Calculating Marigold Space


Sunlight On Lidian Emerson


Like A Bright Green Fantasy


Puddle Monsters: Puddles In The Sky


Dinosaurs Are Searching For A Path To Disney














Monday, August 16, 2010

Dinosaurs Are Searching For A Path To Disney



What came first the chicken or the egg? Neither, according to scientists. It could be dinosaurs came first.

Paleontologist John “Jack” Horner – the scientist who acted as a technical advisor on the “Jurassic Park” movies — is trying to prove chickens evolved from dinosaurs by reactivating dormant genes in chickens that would produce a long tail, no feathers and teeth. In other words, a “dino-chicken.”

Horner, a professor at Montana University and nationally recognized paleontologist, believes that because chickens still have these genes, it indicates that birds are modern dinosaurs.


Scientist says path to living
dinosaurs starts with chickens










Grant said, “What did you think?”

Ellie shrugged. “Naïve.”

“You like the part where John Hammond is the evil arch-villain?” Grant laughed. “John Hammond’s about as sinister as Walt Disney.”

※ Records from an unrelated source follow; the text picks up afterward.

(** Over the declared values, [MIN] in string order is COMPLETED before
    FAILED before PENDING. *)
Lemma sql_min_declared (l : list string) :
  Forall declared l →
  sql_min l =
    if bool_decide ("COMPLETED" ∈ l) then Some "COMPLETED"
    else if bool_decide ("FAILED" ∈ l) then Some "FAILED"
    else if bool_decide (l = []) then None
    else Some "PENDING".
Proof.
  induction 1 as [|x l Hx Hl IH]; [done|].
  rewrite sql_min_cons, IH, !bool_decide_elem_cons.
  rewrite (bool_decide_eq_false_2 (x :: l = [])) by done.
  destruct Hx as [->|[->| ->]];
    destruct (bool_decide ("COMPLETED" ∈ l)), (bool_decide ("FAILED" ∈ l)),
             (bool_decide (l = [])); done.
Qed.

Lemma session_statuses_elem sid (d : DB) st :
  st ∈ (λ kv : Z * Seat, payment_status kv.2) <$>
       map_to_list (filter (λ kv : Z * Seat, payment_session_id kv.2 = Some sid) d) ↔
  ∃ k s, d !! k = Some s ∧ holds sid s ∧ payment_status s = st.
Proof.
  rewrite list_elem_of_fmap. split.
  - intros ([k s] & -> & Hin). apply elem_of_map_to_list, map_lookup_filter_Some in Hin as [? ?].
    by exists k, s.
  - intros (k & s & Hk & Hh & <-). exists (k, s). split; [done|].
    by apply elem_of_map_to_list, map_lookup_filter_Some.
Qed.

Lemma handleBookingStatus_declared sid w :
  sid ≠ "" →
  (∀ k s, db w !! k = Some s → holds sid s → declared (payment_status s)) →
  let statuses := (λ kv : Z * Seat, payment_status kv.2) <$>
       map_to_list (filter (λ kv : Z * Seat, payment_session_id kv.2 = Some sid) (db w)) in
  handleBookingStatus no_faults sid w =
    if bool_decide ("COMPLETED" ∈ statuses) then BookingStatus sid "COMPLETED"
    else if bool_decide ("FAILED" ∈ statuses) then BookingStatus sid "FAILED"
    else if bool_decide (statuses = []) then HttpError StatusNotFound "Booking not found"
    else BookingStatus sid "PENDING".
Proof.
  intros Hsid Hdecl statuses. unfold handleBookingStatus.
  rewrite bool_decide_eq_false_2 by done.
  replace (no_faults QueryContext) with false by done.
  fold statuses. rewrite sql_min_declared.
  2:{ apply Forall_forall. intros st Hst. apply session_statuses_elem in Hst as (k & s & ? & ? & <-).
      by eapply Hdecl. }
  repeat case_bool_decide; done.
Qed.

End status_query.

(** * Properties of the specification *)

(** ** Who increments the version (C1) *)

Lemma mark_all_versions_kept now u sid (l : list Z) (d : DB) :
  versions_kept d (ExecUpdate (λ k _, bool_decide (k ∈ l)) (mark_pending now u sid) d).2.
Proof.
  intros k. rewrite mark_all_lookup. case_bool_decide; [|done]. by destruct (d !! k).
Qed.

Lemma PessimisticLocking_versions_kept ft now u l b w :
  versions_kept (db w) (db (PessimisticLocking ft now u l b w).2).
Proof.
  destruct (PessimisticLocking ft now u l b w).1 as [e|] eqn:He.
  - by rewrite (PessimisticLocking_failure _ _ _ _ _ _ _ He).
  - apply PessimisticLocking_success in He as (_ & _ & ->). apply mark_all_versions_kept.
Qed.

Lemma BookMyShowTimeoutImp_versions_kept ft now u l b w :
  versions_kept (db w) (db (BookMyShowTimeoutImp ft now u l b w).2).
Proof.
  destruct (BookMyShowTimeoutImp ft now u l b w).1 as [e|] eqn:He.
  - by rewrite (BookMyShowTimeoutImp_failure _ _ _ _ _ _ _ He).
  - destruct l as [|first rest]; [done|].
    apply BookMyShowTimeoutImp_success in He as (_ & _ & _ & ->). apply mark_all_versions_kept.
Qed.

(** C1 as amended.  Only two writers increment the version.  A run of
    [OptimisticLocking] that returns no error, and a webhook delivery that
    is acknowledged, leave every row whose reservation columns they changed
    with its version increased by exactly one (against the table the
    concurrent writers left).  [PessimisticLocking],
    [BookMyShowTimeoutImp] and a tick of the sweeper never change a
    version, whatever they write. *)
Theorem version_incremented_by ft env now u l b sid st w :
  ((OptimisticLocking ft env now u l b w).1 = None →
     version_bumped (env (db w)) (db (OptimisticLocking ft env now u l b w).2)) ∧
  ((handlePaymentWebhook ft env now sid st w).1 = WebhookSuccess →
     version_bumped (env (db w)) (db (handlePaymentWebhook ft env now sid st w).2)) ∧
  versions_kept (db w) (db (PessimisticLocking ft now u l b w).2) ∧
  versions_kept (db w) (db (BookMyShowTimeoutImp ft now u l b w).2) ∧
  versions_kept (db w) (db (checkPaymentTimeouts_tick ft now w)).
Proof.
  split_and!.
  - intros Hok. apply OptimisticLocking_success in Hok as (_ & d' & Hrun & ->). simpl.
    apply optimistic_updates_success in Hrun as (_ & Hin & Hout).
    intros k s s' Hk Hk' Hne.
    destruct (decide (k ∈ l)) as [Hkl|Hkl].
    + destruct (Hin k Hkl) as (s1 & ? & _ & _ & ?). by simplify_eq.
    + rewrite Hout in Hk' by done. by simplify_eq.
  - intros Hok. destruct (handlePaymentWebhook_success _ _ _ _ _ _ Hok) as (Hin & Hout & _).
    intros k s s' Hk Hk' Hne.
    destruct (db w !! k) as [s0|] eqn:Hk0.
    + destruct (decide (payment_session_id s0 = Some sid ∧ payment_status s0 = "PENDING"))
        as [[Hsid Hst]|Hno].
      * destruct (Hin k s0 Hk0 Hsid Hst) as (s1 & ? & _ & ?). by simplify_eq.
      * rewrite Hout in Hk'; [|intros ? ?; by simplify_eq]. by simplify_eq.
    + rewrite Hout in Hk'; [|intros ? ?; by simplify_eq]. by simplify_eq.
  - apply PessimisticLocking_versions_kept.
  - apply BookMyShowTimeoutImp_versions_kept.
  - intros k. apply checkPaymentTimeouts_tick_versions.
Qed.

Lemma version_incremented_by_witness :
  version_bumped (id (db sample_world))
                 (db (OptimisticLocking no_faults id 0 7 [1; 2] "book_7_0" sample_world).2) ∧
  version_bumped (id (db held_world))
                 (db (handlePaymentWebhook no_faults id 10 "book_7_0" "COMPLETED" held_world).2).
Proof.
  split.
  - apply (version_incremented_by no_faults id 0 7 [1; 2] "book_7_0" "book_7_0" "COMPLETED"
             sample_world).
    vm_compute; reflexivity.
  - apply (version_incremented_by no_faults id 10 7 [1; 2] "book_7_0" "book_7_0" "COMPLETED"
             held_world).
    vm_compute; reflexivity.
Defined.

(** C1 as stated fails for three of the five writers.
    [PessimisticLocking] and [BookMyShowTimeoutImp] reserve the fresh seat
    1, the sweeper clears the held seat 1 after its deadline, and each
    time the version of the seat is the one before. *)
Lemma PessimisticLocking_keeps_version :
  ((PessimisticLocking no_faults 0 7 [1] "book_7_0" sample_world).1 = None ∧
   ¬ version_bumped (db sample_world)
                    (db (PessimisticLocking no_faults 0 7 [1] "book_7_0" sample_world).2)) ∧
  ((BookMyShowTimeoutImp no_faults 0 7 [1] "book_7_0" sample_world).1 = None ∧
   ¬ version_bumped (db sample_world)
                    (db (BookMyShowTimeoutImp no_faults 0 7 [1] "book_7_0" sample_world).2)) ∧
  ¬ version_bumped (db held_world) (db (checkPaymentTimeouts_tick no_faults 61 held_world)).
Proof.
  split_and!; try (vm_compute; reflexivity).
  - intros H.
    specialize (H 1 (fresh_seat 1 "A1") (mark_pending 0 7 "book_7_0" (fresh_seat 1 "A1"))).
    assert (version (mark_pending 0 7 "book_7_0" (fresh_seat 1 "A1"))
            = version (fresh_seat 1 "A1") + 1) as Hv; [|done].
    apply H; [vm_compute; reflexivity | vm_compute; reflexivity | done].
  - intros H.
    specialize (H 1 (fresh_seat 1 "A1") (mark_pending 0 7 "book_7_0" (fresh_seat 1 "A1"))).
    assert (version (mark_pending 0 7 "book_7_0" (fresh_seat 1 "A1"))
            = version (fresh_seat 1 "A1") + 1) as Hv; [|done].
    apply H; [vm_compute; reflexivity | vm_compute; reflexivity | done].
  - intros H.
    specialize (H 1 (mark_pending 0 7 "book_7_0" (fresh_seat 1 "A1"))
                  (clear_reservation (mark_pending 0 7 "book_7_0" (fresh_seat 1 "A1")))).
    assert (version (clear_reservation (mark_pending 0 7 "book_7_0" (fresh_seat 1 "A1")))
            = version (mark_pending 0 7 "book_7_0" (fresh_seat 1 "A1")) + 1) as Hv; [|done].
    apply H; [vm_compute; reflexivity | vm_compute; reflexivity | done].
Qed.

(** The version does not order the sweeper against the webhook: a tick
    that commits between the webhook's SELECT and its UPDATE leaves the
    captured version in place, so the delivery is acknowledged and seat 1
    ends COMPLETED and bookable, without occupant. *)
Example webhook_blind_to_sweeper :
  let sweep := λ d, db (checkPaymentTimeouts_tick no_faults 61 (set_db d held_world)) in
  let run := handlePaymentWebhook no_faults sweep 61 "book_7_0" "COMPLETED" held_world in
  run.1 = WebhookSuccess ∧
  ∃ s, db run.2 !! 1 = Some s ∧ payment_status s = "COMPLETED" ∧ bookable s = true ∧
       user_id s = None ∧ version s = 1.
Proof.
  split; [vm_compute; reflexivity|].
  eexists. split_and!; vm_compute; reflexivity.
Qed.

(** ** The key the sweeper deletes (C2) *)

(** C2, the code at the failing input.  Seat 1 is PENDING with its
    deadline (instant 60) passed and the key [seat_lock:1], taken by the
    booking attempt of user 8 at instant 30, is held until instant 90.
    The tick at instant 61 clears the seat to the bookable FAILED state
    and leaves the key in Redis: the sweeper deleted [lock:seat:1]. *)
Theorem sweeper_leaves_seat_lock :
  (∃ s, db stale_lock_world !! 1 = Some s ∧ payment_status s = "PENDING" ∧ timed_out 61 s = true) ∧
  redis_Get 61 (rdb stale_lock_world) (seat_lock_key 1) = Some (user_lock_value 8) ∧
  (∃ s', db (checkPaymentTimeouts_tick no_faults 61 stale_lock_world) !! 1 = Some s' ∧
         bookable s' = true ∧ payment_status s' = "FAILED" ∧ is_reserved s' = false ∧
         user_id s' = None ∧ payment_session_id s' = None) ∧
  redis_Get 61 (rdb (checkPaymentTimeouts_tick no_faults 61 stale_lock_world)) (seat_lock_key 1)
    = Some (user_lock_value 8) ∧
  sweeper_key 1 = "lock:seat:1" ∧ seat_lock_key 1 = "seat_lock:1".
Proof.
  split_and!; try (vm_compute; reflexivity).
  - eexists. split_and!; vm_compute; reflexivity.
  - eexists. split_and!; vm_compute; reflexivity.
Qed.

(** ** The optimistic run (C3) *)

(** C3.  For a non-empty request: a run of [OptimisticLocking] that
    returns no error found every requested seat with the version it had at
    the read and left it with that version plus one, PENDING, reserved for
    the requester under the session token, and left every other row as the
    concurrent writers did; and a run (with the services answering) whose
    read found every seat but in which a conditional write changes no row
    returns an optimistic-lock conflict and leaves the table exactly as
    the concurrent writers did. *)
Theorem OptimisticLocking_versions ft env now u l b w :
  l ≠ [] →
  ((OptimisticLocking ft env now u l b w).1 = None →
   (∀ k, k ∈ l → ∃ s0 s',
       db w !! k = Some s0 ∧
       db (OptimisticLocking ft env now u l b w).2 !! k = Some s' ∧
       version s' = version s0 + 1 ∧
       payment_status s' = "PENDING" ∧ is_reserved s' = true ∧
       user_id s' = Some u ∧ payment_session_id s' = Some b) ∧
   (∀ k, k ∉ l → db (OptimisticLocking ft env now u l b w).2 !! k = env (db w) !! k)) ∧
  (length (select_bookable l (db w)) = length l →
   (∃ k, k ∈ l ∧ write_misses (db w) (env (db w)) k = true) →
   ∃ e, OptimisticLocking no_faults env now u l b w = (Some e, set_db (env (db w)) w) ∧
        kind e = OptimisticConflict).
Proof.
  intros Hl. split.
  - intros Hok. apply OptimisticLocking_success in Hok as (Hlen & d' & Hrun & ->).
    destruct (select_bookable_all _ _ Hlen) as [_ Hall].
    apply optimistic_updates_success in Hrun as (_ & Hin & Hout).
    split; [|done].
    intros k Hk. destruct (Hall k Hk) as (s0 & Hs0 & Hb0).
    destruct (Hin k Hk) as (s & Hs & Hv & Hb & Hk').
    rewrite (seatVersions_read l (db w) k s0) in Hv by done. simpl in Hv.
    exists s0, (mark_pending_versioned now u b s). simpl.
    split_and!; try done. by rewrite Hv.
  - intros Hlen (k & Hk & Hmiss).
    destruct (OptimisticLocking_conflict env now u l b w k Hl Hlen Hk Hmiss) as (k' & _ & ->).
    by exists (LockConflict k').
Qed.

After the dinosaurs regain their rightful place
at the top of the food chain they’re going to try
to use Walt Disney’s corpsicle to bring him back
and they’re going to let out a dinosaur roar
when they discover that Disney was cremated.

When a monster doesn’t get what it wants it roars.

I’ve heard monsters roar. It’s not a sound you sample
and use as part of a song or in a soundtrack.
Just the sound claws at the human nervous system.

When dinosaurs discover Disney’s not frozen
they’ll roar, then they’ll round up all Disney’s descendents
and try to use their testicles and ovaries
to recover a genetic strange attractor
that will rebuild Walt for them by breeding backward.

Dinosaurs in flying saucers mutilate cows
in their quest to understand mammal genetics
and it’s all about bringing Disney back to life.

Dinosaurs are searching for a path to Disney
the way humans seek out the road to Shambhala.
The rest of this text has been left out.